Today, however, we pause to celebrate the completion of a project!  Last night, I turned in over 350 handmade Christmas cards that our church's small groups and families have made over the last few weeks as part of our participation in Orphanos' Kards 4 Kids project.  I would sum up the project like this: If the kids in orphanages in Korea, Jamaica, Brazil, Ecuador, Mexico, and Columbia have as much fun opening the cards as I have seen our people having making them, then this project will be an enormous success.
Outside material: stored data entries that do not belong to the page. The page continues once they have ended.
(* ===== verification/HttpLoop.v ===== *)
(** * HTTP server: the event loop

    The server around the connections ([src/libs/lib_worker/httpserver.h], the
    part for epoll): initialization, accepting connections, the events a poll
    hands out, timers; [MockHTTPWorker::dispatch] runs it.  All connections share
    the estimate of the memory used, the thread's [errno] and the application.
    What the kernel does is the environment: connections and bytes arrive,
    writes are cut short, a second passes. *)

From S2P Require Import Prelude Tables World WorkerManager.
From S2P Require Import HttpTables HttpParser HttpReading HttpGrammar HttpServer HttpResponse HttpSession MockHTTPWorker.
#[local] Open Scope Z_scope.

(** ** The server *)

Record http_server_t (A : Type) := Server {
  sv_port : Z;
  sv_memused : Z;
  sv_date : list Z;
  sv_epipe : bool;                                (* errno = EPIPE *)
  sv_app : A;
  sv_clients : gmap Z (http_request_t A);         (* by socket: registered with the loop *)
  sv_backlog : list (Z * socket_in);              (* to be accepted, with what was sent already *)
  sv_edges : gset Z;                              (* sockets with arrivals that were not reported yet *)
}.
Arguments Server {A} _ _ _ _ _ _ _ _.
Arguments sv_port {A} _.
Arguments sv_memused {A} _.
Arguments sv_date {A} _.
Arguments sv_epipe {A} _.
Arguments sv_app {A} _.
Arguments sv_clients {A} _.
Arguments sv_backlog {A} _.
Arguments sv_edges {A} _.

(** The events that [epoll_wait] can report: the listening socket, the timer of
    the server, a connection, the timer of a connection. *)
Inductive epoll_event :=
  | EListen
  | EServerTimer
  | ESession (fd : Z)
  | ERequestTimer (fd : Z).

Section Loop.
Context {A : Type}.
Abbreviation rq := (http_request_t A).
Abbreviation server := (http_server_t A).

Definition set_clients (f : gmap Z rq -> gmap Z rq) (s : server) : server :=
  Server (sv_port s) (sv_memused s) (sv_date s) (sv_epipe s) (sv_app s) (f (sv_clients s))
    (sv_backlog s) (sv_edges s).
Definition set_backlog (l : list (Z * socket_in)) (s : server) : server :=
  Server (sv_port s) (sv_memused s) (sv_date s) (sv_epipe s) (sv_app s) (sv_clients s) l (sv_edges s).
Definition set_edges (f : gset Z -> gset Z) (s : server) : server :=
  Server (sv_port s) (sv_memused s) (sv_date s) (sv_epipe s) (sv_app s) (sv_clients s)
    (sv_backlog s) (f (sv_edges s)).
Definition set_date (date : list Z) (s : server) : server :=
  Server (sv_port s) (sv_memused s) date (sv_epipe s) (sv_app s) (sv_clients s)
    (sv_backlog s) (sv_edges s).

(** A connection sees the shared parts of the server; what it did to them is
    there for the next one.  A session that ended is gone. *)
Definition load (s : server) (q : rq) : rq :=
  Rq (q_stream q) (q_parser q) (q_state q) (q_timeout q) (q_tokens q) (q_flags q) (sv_memused s)
    (q_in q) (q_answers q) (q_out q) (sv_epipe s) (q_watch_write q) (q_ended q) (sv_app s).
Definition save (fd : Z) (q : rq) (s : server) : server :=
  Server (sv_port s) (q_memused q) (sv_date s) (q_epipe q) (q_app q)
    (if q_ended q then delete fd (sv_clients s) else <[fd := q]> (sv_clients s))
    (sv_backlog s) (sv_edges s).

(** Run [m] as the handler of an event of connection [q] on socket [fd]. *)
Definition as_session {B} (fd : Z) (q : rq) (m : list Z -> M rq B) : M server B := fun s =>
  match m (sv_date s) (load s q) with (o, q') => (o, save fd q' s) end.

(** [http_server_init] and [http_server_listen_poll]: the text of the date, no
    connections; binding and listening is up to the system. *)
Definition http_server_init (port : Z) (date : list Z) (app : A) : server :=
  Server port 0 date false app ∅ [] ∅.

Section Handlers.
(** The handlers of a connection: they read the date of the server. *)
Context (http_session : list Z -> M rq unit) (hs_request_timer_cb : M rq unit).
(** The text of [hs_generate_date_time] (HttpDate.v) at the time of the call. *)
Context (hs_generate_date_time : list Z).

(** [hs_accept_connections]: until there is none; the new session is registered
    for reading and for its timer, and runs once. *)
Fixpoint accept_all (l : list (Z * socket_in)) : M server unit :=
  match l with
  | [] => mret tt
  | (fd, sock) :: l' =>
      modify (set_backlog l') ;;
      s ← get;
      as_session fd (new_session (sv_memused s) sock [] (sv_epipe s) (sv_app s)) http_session ;;
      accept_all l'
  end.
Definition hs_accept_connections : M server unit :=
  s ← get; accept_all (sv_backlog s).

(** The handlers that the user data of an event points to; there are no events
    of sockets that were closed. *)
Definition handler (e : epoll_event) : M server unit :=
  match e with
  | EListen => hs_accept_connections
  | EServerTimer => modify (set_date hs_generate_date_time)
  | ESession fd =>
      s ← get;
      match sv_clients s !! fd with
      | Some q => modify (set_edges (fun E => E ∖ {[fd]})) ;; as_session fd q http_session
      | None => mret tt
      end
  | ERequestTimer fd =>
      s ← get;
      match sv_clients s !! fd with
      | Some q => as_session fd q (fun _ => hs_request_timer_cb)
      | None => mret tt
      end
  end.

(** [http_server_poll] with what [epoll_wait] reports: one event or none.  The
    result is the number of events. *)
Definition http_server_poll (ev : option epoll_event) : M server Z :=
  match ev with
  | None => mret 0
  | Some e => handler e ;; mret 1
  end.

(** [http_server_listen_addr]: the loop without an end, cut off with the list of
    what [epoll_wait] reports. *)
Fixpoint http_server_listen_addr (evs : list epoll_event) : M server unit :=
  match evs with
  | [] => mret tt
  | e :: evs' => handler e ;; http_server_listen_addr evs'
  end.
End Handlers.
End Loop.

(** ** The worker's server *)

Section Dispatch.
Context `{Env} (this : MockHTTPWorker) (junk : Z -> Z) (behind : hs_token).
Abbreviation rq := (http_request_t http_app).
Abbreviation server := (http_server_t http_app).

Definition session_handler (fuel : nat) (date : list Z) : M rq unit :=
  worker_session this date junk behind fuel.

(** [dispatch]: one call of [http_server_poll] per turn, until [stopDispatch_] is
    seen; [polls] is what [epoll_wait] reports in each turn. *)
Fixpoint dispatch_loop (fuel : nat) (date : nat -> list Z) (stop : nat -> bool)
    (polls : list (option epoll_event)) (k : nat) : M server unit :=
  match polls with
  | [] => out_of_fuel
  | ev :: polls' =>
      http_server_poll (session_handler fuel) hs_request_timer_cb (date k) ev ;;
      if stop k then mret tt else dispatch_loop fuel date stop polls' (S k)
  end.

Definition dispatch (fuel : nat) (date : nat -> list Z) (stop : nat -> bool)
    (polls : list (option epoll_event)) (a : http_app) : outcome unit * server :=
  dispatch_loop fuel date stop polls 0 (http_server_init (http_port this) (date 0%nat) a).
End Dispatch.

(** ** Runs of the server *)

Section Runs.
Context `{Env} (this : MockHTTPWorker) (junk : Z -> Z) (behind : hs_token) (fuel : nat).
Abbreviation server := (http_server_t http_app).
Implicit Types (s : server).

(** What the kernel has accepted and not handed out: sockets that are not open. *)
Definition waiting s : list Z := (sv_backlog s).*1.

(** More has arrived on a socket; the next writes are answered otherwise. *)
Definition socket_changes (sock : socket_in) (answers : list write_answer) (q : http_request_t http_app) :
    http_request_t http_app :=
  Rq (q_stream q) (q_parser q) (q_state q) (q_timeout q) (q_tokens q) (q_flags q) (q_memused q)
    (q_in q ++ sock) answers (q_out q) (q_epipe q) (q_watch_write q) (q_ended q) (q_app q).

Definition set_app (a : http_app) s : server :=
  Server (sv_port s) (sv_memused s) (sv_date s) (sv_epipe s) a (sv_clients s) (sv_backlog s) (sv_edges s).

(** [epoll_wait] with [EPOLLET]: a connection that is registered for reading is
    reported when something arrived since the last report, one that is registered
    for writing while it has bytes that a write did not take. *)
Definition reported s (ev : option epoll_event) : Prop :=
  match ev with
  | Some (ESession fd) =>
      exists q, sv_clients s !! fd = Some q /\
        if q_watch_write q then pending q <> Some [] else fd ∈ sv_edges s
  | _ => True
  end.

(** What happens to the server: somebody connects, bytes arrive or are taken,
    other programs work on the database, a poll. *)
Inductive loop_step : server -> server -> Prop :=
  | loop_connect s fd sock :
      sv_clients s !! fd = None -> fd ∉ waiting s ->
      loop_step s (set_backlog (sv_backlog s ++ [(fd, sock)]) s)
  | loop_socket s fd q sock answers :
      sv_clients s !! fd = Some q ->
      loop_step s (set_edges (fun E => E ∪ {[fd]}) (set_clients <[fd := socket_changes sock answers q]> s))
  | loop_others s a : loop_step s (set_app a s)
  | loop_poll s date ev n s' :
      reported s ev ->
      http_server_poll (session_handler this junk behind fuel) hs_request_timer_cb date ev s = (Done n, s') ->
      loop_step s s'.
End Runs.

(** ** Runs that can be executed *)

Inductive loop_action :=
  | DoConnect (fd : Z) (sock : socket_in)
  | DoSocket (fd : Z) (sock : socket_in) (answers : list write_answer)
  | DoPoll (date : list Z) (e : epoll_event).

Section Execute.
Context `{Env} (this : MockHTTPWorker) (junk : Z -> Z) (behind : hs_token) (fuel : nat).
Abbreviation server := (http_server_t http_app).
Abbreviation step := (loop_step this junk behind fuel).
Implicit Types (s : server).

#[local] Instance reported_dec s ev : Decision (reported s ev).
Proof.
  destruct ev as [[| |fd|fd]|]; cbn; try (left; exact Logic.I).
  destruct (sv_clients s !! fd) as [q|].
  - assert (Decision (if q_watch_write q then pending q <> Some [] else fd ∈ sv_edges s)) as [Hd|Hd]
      by (destruct (q_watch_write q); apply _).
    + left. by exists q.
    + right. by intros (q' & [= <-] & Hr).
  - right. by intros (q' & Hq & _).
Defined.

Definition loop_do (a : loop_action) s : option server :=
  match a with
  | DoConnect fd sock =>
      if decide (sv_clients s !! fd = None /\ fd ∉ waiting s)
      then Some (set_backlog (sv_backlog s ++ [(fd, sock)]) s) else None
  | DoSocket fd sock answers =>
      q ← sv_clients s !! fd;
      Some (set_edges (fun E => E ∪ {[fd]}) (set_clients <[fd := socket_changes sock answers q]> s))
  | DoPoll date e =>
      if decide (reported s (Some e)) then
        match http_server_poll (session_handler this junk behind fuel) hs_request_timer_cb date (Some e) s with
        | (Done _, s') => Some s'
        | _ => None
        end
      else None
  end.

Definition loop_run (acts : list loop_action) s : option server :=
  foldl (fun o a => s ← o; loop_do a s) (Some s) acts.

Lemma loop_do_step a s s' : loop_do a s = Some s' -> step s s'.
Proof.
  destruct a as [fd sock|fd sock answers|date e]; cbn [loop_do].
  - case_decide as Hd; [|done]. intros [= <-]. destruct Hd. by apply loop_connect.
  - destruct (sv_clients s !! fd) as [q|] eqn:Hq; [|done]. intros [= <-]. by apply loop_socket.
  - case_decide as Hd; [|done].
    destruct (http_server_poll _ _ date (Some e) s) as [[n| |] s1] eqn:E; [|done|done]. intros [= <-].
    by eapply loop_poll.
Qed.

Lemma loop_run_steps acts : forall s s', loop_run acts s = Some s' -> rtc step s s'.
Proof.
  unfold loop_run. induction acts as [|a acts IH] using rev_ind; intros s s'.
  - intros [= <-]. done.
  - rewrite foldl_app. cbn. destruct (foldl _ (Some s) acts) as [s1|] eqn:E; [|done]. cbn. intros Hs.
    eapply rtc_r; [by apply IH|by eapply loop_do_step].
Qed.

(** A check of the server after a run. *)
Definition run_check (acts : list loop_action) s (P : server -> bool) : bool :=
  match loop_run acts s with Some s' => P s' | None => false end.

Lemma run_check_sound acts s P : run_check acts s P = true -> exists s', rtc step s s' /\ P s' = true.
Proof.
  unfold run_check. destruct (loop_run acts s) as [s'|] eqn:E; [|done].
  intros HP. exists s'. by split; [apply loop_run_steps in E|].
Qed.
End Execute.

(** ** Examples *)

Definition stall_init : http_server_t http_app :=
  http_server_init (http_port http_demo) http_demo_date (App http_demo_world 0).

(** A client connects and sends [demo_message]; the first write takes ten bytes. *)
Definition stall_actions : list loop_action := [
  DoConnect 5 [];
  DoPoll http_demo_date EListen;
  DoSocket 5 [Arrived (print demo_message)] [Takes 10];
  DoPoll http_demo_date (ESession 5)].

Definition stall_more : list loop_action := stall_actions ++ [DoPoll http_demo_date (ESession 5)].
Thanks to everyone who spent time investing in these children that you will likely never meet.  Thank you for those who invested in your own children by involving them in this project with you.  Thank you for being James 1:27 in action.  Enjoy some photos from the project:








 


























 Thanks for reading.  And for moving toward the orphan.

4theVoiceless,
Al

Friday, October 12, 2012

The Black Welcome Mat and My Inheritance


 

The Running Inheritance Joke


My dad and I have a running joke about my future inheritance.  Every time he tells me about a new upcoming trip that he and my mom are planning, he always says the same thing: “We’re just spending some more of your inheritance.”  I always respond the same way: “Spend it all.  It's not mine to spend.  I didn’t earn it.” 

Lessons Learned from the Welcome Mat


I have seen families rip themselves apart over money and things they won't get to keep long anyway.  You know what I have that belonged to my grandparents?  A black rubber "Welcome" mat.  (Well, and a few bells that belonged to my grandmother, but somehow those never made it home; I still hold out hope that they will turn up one day.)  The welcome mat has no value except this: it reminds me of daily conversations with my grandparents on their front porch.

My dad's parents lived two houses away, and my sisters and brother and I would walk to their house to visit every day.  The porch was concrete and would sweat under the welcome mat, so I would flip it over upon my arrival each day and flip it back when it was time to go home.  Perhaps a little OCD, but it became a ritual that I still remember.  The mat is outside between my garage doors now, and I still flip it from time to time, giving thanks each time to pleasant memories that are a much greater inheritance than any worldly possessions they could have left me.

No matter what my parents do or do not leave me as an inheritance, they have blessed me beyond measure.  Not just in financial assistance, great vacations, and such.  With relationships.  With passed-on wisdom and experiences.  With love.  Especially when I have been hard to love.


A Greater Inheritance


One day, though, I do expect a great inheritance. Jesus promised as much:

" In My Father’s house are many dwelling places; if not, I would have told you. I am going away to prepare a place for you. If I go away and prepare a place for you, I will come back and receive you to Myself, so that where I am you may be also."  John 14:2-3 (HCSB)

Now, you can read in Revelation about the beautiful picture of what Heaven will look like (at least a hint), and you can read 1 Corinthians 2:9 where Paul writes that eye has not seen and ear has not heard and man can't even imagine what God has in store for those who live Him; but I see the greatest part of my inheritance in this passage in John: "...where I am you may be also." 

Forever in the presence of the One who redeemed me, justified me, and paved the way for my adoption into God's family -- that's PRICELESS!  And FOREVER, beyond the greatest "forever family" that a waiting child could imagine.  Believer, walk as an fully vested member of God's family today, adopted into all that He has, namely Himself!

Thanks for reading,
Al


P.S.:  Shoutout to my son Garrett, who has blessed our family since his early arrival 16 years ago today!